Nutty Rusks or Biscotti

 Ingredients
- 100g chopped cashews
- 100g chopped pecans/walnuts
- 100g organic raisins/sultanas/currents
- 1 C almond flour
- 1/2 C coconut flour
- 120g mixed seeds - pumpkin, sunflower, flax, chia 
- 1 Tbsp psyllium husk
- A good pinch of salt
- 125g melted organic butter
- 2 Tbsp raw honey
- 1 C homemade organic yoghurt/kefir
- 3 organic eggs whisked

Method
- Preheat oven to 180 degrees C or 160 degrees C Fan.
- In a pan gently melt the butter and honey. Allow it to cool.
- Chop the nuts and mix all the dry ingredients together.
- Whisk the eggs, combine with the yoghurt, add to the cooled butter mixture and then add the dry ingredients.
- Pour into a prepared baking tin lined with parchment paper. You want the dough to be about 3 cm thick.
- Bake for 35 minutes until golden.
- Remove and allow to cool to room temperature.
- Remove from the tin, place on a chopping board. Slice equally into rectangles.
- Turn the oven onto the lowest setting (generally around 50 degrees C) and dry the rusks out overnight so they become firm and crunchy. OR if you have a dehydrator, place the rusks onto the screens and leave them to dry out overnight on a 50 degree C setting. They will be just as crunchy. Store in an airtight glass jar. If they begin to soften over time, crunch them up in a cool oven or return to the dehydrator.
- These are a great on the go snack. Serve them with a hot cuppa or add to a healthy lunch box. To push the protein, you could smear some seed or nut butter over the top. Just delicious and wholesome.

Adding intuition
Making a selection: Lay all the nut varieties out on the counter, close your eyes and smell inside the jars or packets - sense of smell. Keeping your eyes closed, hold a handful of nuts and feel them, then make a decision - kinaesthetic. Or keeping your eyes closed taste each one - sense of taste. You need to get a definite answer from your body. It will either be a resounding “yes”, a definite “no” or you’ll be on the fence. Use the nuts that say “yes” or that are on the fence.
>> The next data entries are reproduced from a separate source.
(** * Texture resolution for OBJ/MTL meshes

    A shallow embedding of the texture-resolution logic of the mesh viewer:
    [MeshGUI.find_texture_file] and [MeshGUI.load_obj_with_textures]
    (testing.py) and [comprehensive_mesh_analysis_and_load] (new.py),
    together with the parts of Python's [str] and [os.path] they call.

    Conventions of the embedding.
    - A Python [str] is a [string]; a character of code [n] stands for the
      code point [n] (so the text covered is the one with code points
      below 256).
    - [os.path] is [posixpath]: the separator is [/].
    - The file system, the text files and the geometry library are the
      fields of a [World]; the code only ever reads from them.
    - Every call with an effect (an existence check, opening a file, a
      log line, a library call) is recorded, in program order, in a trace
      of [Event]s. *)

From Stdlib Require Import String Ascii List Bool Arith ZArith QArith Lia.
Import ListNotations.

Local Open Scope string_scope.
Local Open Scope list_scope.

(** ** Python strings *)

Module PyStr.

(** [s[n:]] for [0 <= n]. *)
Fixpoint drop (n : nat) (s : string) : string :=
  match n, s with
  | O, _ => s
  | S _, EmptyString => EmptyString
  | S n', String _ s' => drop n' s'
  end.

(** [s[:n]] for [0 <= n]. *)
Fixpoint take (n : nat) (s : string) : string :=
  match n, s with
  | O, _ => EmptyString
  | S _, EmptyString => EmptyString
  | S n', String c s' => String c (take n' s')
  end.

(** [s[i:j]] for [0 <= i], [0 <= j]. *)
Definition slice (i j : nat) (s : string) : string :=
  take (j - i) (drop i s).

(** [s.startswith(p)]. *)
Definition startswith (s p : string) : bool := String.prefix p s.

(** [s.endswith(p)]. *)
Definition endswith (s p : string) : bool :=
  (String.length p <=? String.length s)%nat
  && String.eqb (drop (String.length s - String.length p) s) p.

Fixpoint rfind_from (c : ascii) (s : string) (i last : Z) : Z :=
  match s with
  | EmptyString => last
  | String a s' =>
      rfind_from c s' (i + 1)%Z (if Ascii.eqb a c then i else last)
  end.

(** [s.rfind(c)] for a one-character [c]: the highest index of [c] in
    [s], or [-1]. *)
Definition rfind (s : string) (c : ascii) : Z := rfind_from c s 0%Z (-1)%Z.

(** The characters [str.strip()] removes: the ASCII white space
    (tab, line feed, vertical tab, form feed, carriage return, the four
    separators 28..31, space) and, below 256, NEL and the no-break
    space. *)
Definition isspace (c : ascii) : bool :=
  let n := nat_of_ascii c in
  ((9 <=? n) && (n <=? 13) || (28 <=? n) && (n <=? 32)
   || (n =? 133) || (n =? 160))%nat.

Fixpoint lstrip_by (f : ascii -> bool) (s : string) : string :=
  match s with
  | EmptyString => EmptyString
  | String c s' => if f c then lstrip_by f s' else s
  end.

Fixpoint rstrip_by (f : ascii -> bool) (s : string) : string :=
  match s with
  | EmptyString => EmptyString
  | String c s' =>
      match rstrip_by f s' with
      | EmptyString => if f c then EmptyString else String c EmptyString
      | t => String c t
      end
  end.

(** [s.strip()]. *)
Definition strip (s : string) : string :=
  rstrip_by isspace (lstrip_by isspace s).

(** [s.rstrip(c)] for a one-character [c]. *)
Definition rstrip_char (c : ascii) (s : string) : string :=
  rstrip_by (Ascii.eqb c) s.

(** [s.partition(' ')] when a space occurs: the text before the first
    space and the text after it. *)
Fixpoint cut_at_space (s : string) : option (string * string) :=
  match s with
  | EmptyString => None
  | String c s' =>
      if Ascii.eqb c " "%char then Some (EmptyString, s')
      else match cut_at_space s' with
           | Some (a, b) => Some (String c a, b)
           | None => None
           end
  end.

(** [s.split(' ', 1)]: at most one split, at the first space. *)
Definition split_space_1 (s : string) : list string :=
  match cut_at_space s with
  | Some (a, b) => [a; b]
  | None => [s]
  end.

(** [s == c * len(s)]: every character of [s] is [c]. *)
Fixpoint all_char (c : ascii) (s : string) : bool :=
  match s with
  | EmptyString => true
  | String a s' => Ascii.eqb a c && all_char c s'
  end.

(** Truth value of a string: [bool(s)]. *)
Definition truthy (s : string) : bool := negb (String.eqb s EmptyString).

End PyStr.

(** ** [os.path] (posixpath) *)

Module OsPath.
Import PyStr.

Definition sep : ascii := "/"%char.
Definition extsep : ascii := "."%char.

(** [os.path.join(a, b)]: an absolute [b] replaces [a]; otherwise [b] is
    appended, after a separator unless [a] is empty or ends with one. *)
Definition join (a b : string) : string :=
  if startswith b (String sep EmptyString) then b
  else if negb (truthy a) || endswith a (String sep EmptyString)
       then (a ++ b)%string
       else (a ++ String sep b)%string.

(** [os.path.basename(p)]: [p[p.rfind('/') + 1:]]. *)
Definition basename (p : string) : string :=
  let i := (rfind p sep + 1)%Z in
  drop (Z.to_nat i) p.

(** [os.path.dirname(p)]. *)
Definition dirname (p : string) : string :=
  let i := (rfind p sep + 1)%Z in
  let head := take (Z.to_nat i) p in
  if truthy head && negb (all_char sep head)
  then rstrip_char sep head
  else head.

(** The loop of [genericpath._splitext] that skips leading dots of the
    file name: [n] is [dotIndex - filenameIndex], the number of
    iterations left. *)
Fixpoint splitext_scan (p : string) (dotIndex filenameIndex n : nat)
  : string * string :=
  match n with
  | O => (p, EmptyString)
  | S n' =>
      if negb (String.eqb (slice filenameIndex (filenameIndex + 1) p)
                          (String extsep EmptyString))
      then (take dotIndex p, drop dotIndex p)
      else splitext_scan p dotIndex (filenameIndex + 1) n'
  end.

(** [os.path.splitext(p)]. *)
Definition splitext (p : string) : string * string :=
  let sepIndex := rfind p sep in
  let dotIndex := rfind p extsep in
  if (sepIndex <? dotIndex)%Z then
    let filenameIndex := (sepIndex + 1)%Z in
    splitext_scan p (Z.to_nat dotIndex) (Z.to_nat filenameIndex)
                  (Z.to_nat (dotIndex - filenameIndex))
  else (p, EmptyString).

End OsPath.

(** ** Exceptions, text files and the geometry library *)

(** The exceptions the code can meet. [str(e)] is what a log line shows;
    the message of an [IndexError] raised by [xs[1]] is fixed. *)
Inductive exn : Type :=
| IndexError
| FileNotFoundError (msg : string)
| OSError (msg : string)
| RuntimeError (msg : string).

(** What [open(path, 'r', ...)] followed by [for line in f] delivers: the
    lines of the file, until the end of the file or until an exception
    (raised by [open] itself when no line precedes it). *)
Inductive stream : Type :=
| Eof
| Line (l : string) (rest : stream)
| Fail (e : exn).

(** [ls] followed by what [tail] delivers. *)
Fixpoint lines_then (ls : list string) (tail : stream) : stream :=
  match ls with
  | [] => tail
  | l :: ls' => Line l (lines_then ls' tail)
  end.

Definition Vec3 : Type := (Q * Q * Q)%type.

(** An image of the geometry library, opaque to this code. *)
Inductive Image : Type := ImageHandle (n : nat).

(** [open3d.geometry.TriangleMesh], with the fields this code touches. *)
Record TriangleMesh : Type := mkMesh {
  vertices : list Vec3;
  triangles : list (nat * nat * nat);
  vertex_normals : list Vec3;
  vertex_colors : list Vec3;
  textures : list Image
}.

(** [o3d.geometry.TriangleMesh()]. *)
Definition empty_mesh : TriangleMesh := mkMesh [] [] [] [] [].

(** [mesh.paint_uniform_color(c)]: one colour per vertex, all equal. *)
Definition paint_uniform_color (m : TriangleMesh) (c : Vec3) : TriangleMesh :=
  mkMesh (vertices m) (triangles m) (vertex_normals m)
         (repeat c (length (vertices m))) (textures m).

Definition set_textures (m : TriangleMesh) (ts : list Image) : TriangleMesh :=
  mkMesh (vertices m) (triangles m) (vertex_normals m) (vertex_colors m) ts.

Definition set_vertex_normals (m : TriangleMesh) (ns : list Vec3) : TriangleMesh :=
  mkMesh (vertices m) (triangles m) ns (vertex_colors m) (textures m).

(** The colour literal [[0.7, 0.5, 0.3]] ("skin tone"). *)
Definition skin_tone : Vec3 := (7 # 10, 5 # 10, 3 # 10).

(** Everything outside the program: the file system, the content of the
    text files, and the geometry library. *)
Record World : Type := mkWorld {
  (** [os.path.exists] *)
  fs_exists : string -> bool;
  (** [open(path, 'r', encoding='utf-8', errors='ignore')], iterated *)
  fs_open : string -> stream;
  (** [o3d.io.read_triangle_mesh(path, enable_post_processing)] *)
  lib_read_triangle_mesh : string -> bool -> exn + TriangleMesh;
  (** the normals [mesh.compute_vertex_normals()] stores *)
  lib_vertex_normals : TriangleMesh -> list Vec3;
  (** [o3d.io.read_image] *)
  lib_read_image : string -> exn + Image;
  (** running the viewer on a mesh; [Some e] when it raises *)
  lib_view : TriangleMesh -> option exn
}.

(** ** Effects *)

(** Where an existence check is made. *)
Inductive site : Type := ObjFile | MtlFile | TextureCandidate.

(** The lines [MeshGUI.log] receives, one constructor per call site, with
    the values the f-string interpolates. *)
Inductive gui_message : Type :=
| LoadingObj (obj_path : string)
| FoundMaterialLibrary (mtl_file : string)
| WarnObjStructure (e : exn)
| FoundTextureReference (texture_file : string)
| WarnMtlRead (e : exn)
| LoadingMesh
| MeshLoaded (n_vertices n_triangles : nat)
| ManualLoading
| TextureLoaded (name : string)
| TextureLoadError (found_texture : string) (e : exn)
| TextureNotFound (texture_ref : string)
| ReadyWithTextures
| NoTexturesColored
| ErrorLoadingObj (e : exn)
| OpeningViewer
| ViewerClosed
| ErrorVisualization (e : exn).

(** The lines new.py prints, one constructor per [print]. *)
Inductive script_message : Type :=
| PBanner
| PObjFile (obj_path : string)
| PStep1
| PFoundMaterialLibrary (mtl_file : string)
| PErrorObj (e : exn)
| PHasMtl (b : bool)
| PHasTextureCoords (b : bool)
| PStep2
| PReading (mtl_path : string)
| PFoundTextureRef (texture_file : string)
| PErrorMtl (e : exn)
| PMtlNotFound (mtl_path : string)
| PStep3
| PFound (test_path : string)
| PNotFound (test_path : string)
| PStep4
| PVertices (n : nat)
| PTriangles (n : nat)
| PAutoLoaded (n : nat)
| PStep5
| PManualLoaded
| PErrorTexture (e : exn)
| PStep6
| PReadyTextured
| PNoTextures
| PStep7
| PDisplayTextured
| PDisplayColored.

Inductive Event : Type :=
| EvExists (s : site) (p : string)
| EvOpen (p : string)
| EvLog (m : gui_message)
| EvPrint (m : script_message)
| EvReadMesh (p : string)
| EvReadImage (p : string)
| EvView (window_name : string) (m : TriangleMesh).

(** A computation reads the world and yields a value and the trace of its
    effects. *)
Definition M (A : Type) : Type := World -> A * list Event.

Definition ret {A : Type} (a : A) : M A := fun _ => (a, []).

Definition bind {A B : Type} (m : M A) (k : A -> M B) : M B :=
  fun w =>
    let (a, t1) := m w in
    let (b, t2) := k a w in
    (b, t1 ++ t2).

Declare Scope m_scope.
Delimit Scope m_scope with m.
Notation "x <- m ;; k" := (bind m (fun x => k))
  (at level 61, m at next level, right associativity) : m_scope.
Notation "' pat <- m ;; k" := (bind m (fun x => match x with pat => k end))
  (at level 61, pat pattern, m at next level, right associativity) : m_scope.
Notation "m ;; k" := (bind m (fun _ => k))
  (at level 61, right associativity) : m_scope.
Local Open Scope m_scope.

Definition value {A : Type} (m : M A) (w : World) : A := fst (m w).
Definition trace {A : Type} (m : M A) (w : World) : list Event := snd (m w).

Definition os_path_exists (s : site) (p : string) : M bool :=
  fun w => (fs_exists w p, [EvExists s p]).

Definition open_text (p : string) : M stream :=
  fun w => (fs_open w p, [EvOpen p]).

Definition log (m : gui_message) : M unit := fun _ => (tt, [EvLog m]).

Definition print (m : script_message) : M unit := fun _ => (tt, [EvPrint m]).

Definition read_triangle_mesh (p : string) (post : bool)
  : M (exn + TriangleMesh) :=
  fun w => (lib_read_triangle_mesh w p post, [EvReadMesh p]).

Definition compute_vertex_normals (m : TriangleMesh) : M TriangleMesh :=
  fun w => (set_vertex_normals m (lib_vertex_normals w m), []).

Definition read_image (p : string) : M (exn + Image) :=
  fun w => (lib_read_image w p, [EvReadImage p]).

Definition view (window_name : string) (m : TriangleMesh) : M (option exn) :=
  fun w => (lib_view w m, [EvView window_name m]).

(** [if xs:] on a list. *)
Definition nonempty {A : Type} (xs : list A) : bool :=
  match xs with [] => false | _ => true end.

(** ** The candidate paths (testing.py 127-137, new.py 65-75) *)

Definition extensions : list string :=
  [".jpg"; ".jpeg"; ".png"; ".bmp"; ".tga"; ".JPG"; ".JPEG"; ".PNG"].

Definition possible_paths (obj_dir texture_ref : string) : list string :=
  let base_name := fst (OsPath.splitext texture_ref) in
  [OsPath.join obj_dir texture_ref;
   OsPath.join obj_dir (OsPath.basename texture_ref)]
  ++ map (fun ext => OsPath.join obj_dir (base_name ++ ext)%string) extensions.

(** ** testing.py: [MeshGUI] *)

Module Testing.
Import PyStr.

(** The probing loop of [find_texture_file] (lines 139-142). *)
Fixpoint first_existing (paths : list string) : M (option string) :=
  match paths with
  | [] => ret None
  | test_path :: rest =>
      b <- os_path_exists TextureCandidate test_path ;;
      if b then ret (Some test_path) else first_existing rest
  end.

(** [MeshGUI.find_texture_file(obj_dir, texture_ref)]. *)
Definition find_texture_file (obj_dir texture_ref : string)
  : M (option string) :=
  first_existing (possible_paths obj_dir texture_ref).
Follow the same principle with the seeds and dried fruit/s.
You could do the same with your choice of salt - as long as it’s not the anti-caking man-made kind.
Butter could be substituted for any other oil following the same selection process, although you may just want to taste or smell.
The honey could be any sweetener that resonates, but you want to avoid highly refined sugars.